You can use Cribl Stream Collectors (for example, a REST Collector) to retrieve reference data from desired endpoints, and then use this Function to store the data on Redis and retrieve it to enrich your data. By default, Cribl Stream does not cache the data returned from this Redis Function, but you can enable client‑side caching.

Your Redis Function can interact with three kinds of Redis instances: Standalone (the default); Redis Cluster, which scales horizontally; or Redis Sentinel, a distributed system that provides high availability.

Managing Redis Connections

When using Redis Functions, you must consider how to avoid creating large numbers of TCP connections to the Redis server (which we’ll call “Redis connections”). To manage Redis connections, you start by calculating how many Redis connections your Redis Functions, other functions, and Pipelines will create using default settings. Then, to keep the overall number of connections reasonable, you configure Cribl Stream to reuse Redis connections.

What causes the number of Redis connections to grow large? By default, Cribl Stream creates a separate TCP connection to Redis for every Redis Function and every reference to a Redis Function. This means that certain usage patterns will increase the number of Redis Connections, including: sending the output of a Chain Function to a regular Pipeline that includes a Redis Function; using a Redis Function in a Source’s pre-processing Pipeline; and, using a Redis Function in a Destination’s post-processing Pipeline.

How can you control the number of Redis connections created? You use the Reuse Redis connections control. Then, when a new Redis connection is needed, and its connection properties are identical to those of an existing Redis connection, Cribl Stream will try to reuse the existing connection instead of creating a new one. The example below illustrates how powerfully this can affect the demands Cribl Stream places on a Redis server.

What are the connection properties that must be identical for reuse to be possible? For the different kinds of Redis instances, the relevant connection properties are, respectively:

  • Standalone: username, password, and URL.
  • Cluster: username, password, and all root node hosts and ports.
  • Redis Sentinel: username, password, master name, and all root node hosts and ports.

In managing Redis connections, the factors you must account for include: what kind of Redis instance you’re connecting to (Standalone, Cluster, or Redis Sentinel); the size of the Redis server; the number of connections the Redis server is configured to allow; the number of other clients using the same Redis server; and so on.
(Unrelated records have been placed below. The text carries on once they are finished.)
(** * Verification of the comment-job worker core

    Shallow embedding of the job execution core of the server:

    - [RateGovernor]: [checkRateLimit], [waitWithBackoff] and
      [handleRateLimitError] of [workers/commentWorker.js];
    - [PostFilters]: [isExcludedPost], [rankPosts] and [filterPosts] of
      [utils/postFilters.js], over a store of JavaScript arrays;
    - [Workers]: the queue handlers of [workers/commentWorker.js],
      [workers/linkedPostRefinementWorker.js] and
      [workers/enhancedLinkedInWorker.js] over the job, post and session
      report collections;
    - [CookieLoader]: the loaders of [utils/cookieLoader.js];
    - [ActionExecutor]: [postCommentOnPost] of [workers/commentWorker.js];
    - [PostRanking]: the other filters of [utils/postFilters.js];
    - [AIConfig]: [updateAIConfig] of
      [workers/linkedPostRefinementWorker.js];
    - [CommentQueue]: the listeners of [queues/commentQueue.js] and the
      route [POST /start-comment-job] of [routes/comment.js].

    JavaScript numbers that hold counters, timestamps (milliseconds) and
    engagement figures are integers of [Z]; [maxComments], which the route
    accepts as any number from 1 to 20, is a rational of [Q]; strings are
    byte strings.  The documents are those of the Mongoose models:
    [models/CommentJob.js] for a job, the schema with the compound index
    ([postUrl], [userId]) for a post.  The calls to the database are taken
    to succeed, except [Post.insertMany], which throws on a document the
    schema rejects and on a duplicate key; what the browser, the scraper
    and the comment generator do is a parameter of a run. *)

From Stdlib Require Import ZArith QArith Qround Lqa List String Ascii Bool Lia
  Permutation Sorted.
From stdpp Require Import base option gmap strings pretty.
Where to configure Reuse Redis connections in the UI depends on how you have deployed Cribl Stream:

  • Distributed deployment: Navigate to Limits at the Worker Group level.
  • Single-instance deployment: Navigate to Limits at the global (General Settings) level.

Example: Managing Redis Connections

Referencing a Redis Function from a Pipeline and/or another Function can dramatically multiply the number of Redis connections created, unless we mitigate this effect by applying the Reuse Redis connections control. Let’s see how this plays out in a detailed example. Suppose we do the following:

  1. Create a Pipeline (we’ll call it “Pipeline Zero”) that contains 10 Redis Functions that connect to the same Redis server, with identical connection properties. Cribl Stream will create 10 TCP connections to the Redis server (“Redis connections”).
  2. Reference Pipeline Zero in a Chain Function that’s in another Pipeline. This creates 10 more connections, for a total of 20 Redis connections.
  3. Reference Pipeline Zero in an additional, separate Chain Function that’s in yet another Pipeline, creating 10 more connections, for a total of 30 Redis connections.
  4. Use Pipeline Zero as a pre-processing Pipeline for a Source, creating 10 more connections, for a total of 40 Redis connections.
  5. Use Pipeline Zero as a post-processing Pipeline for a Destination, creating 10 more connections. Now we have a grand total of 50 Redis connections.

Now consider the effect of these Pipelines within Worker Nodes and their Worker Processes. For a typical deployment scenario with 10 Worker Nodes, each of which have 10 Worker Processes, the calculation looks like this:

  • 50 connections times 10 Worker Processes = 500 connections, times 10 Worker Nodes = 5000 connections.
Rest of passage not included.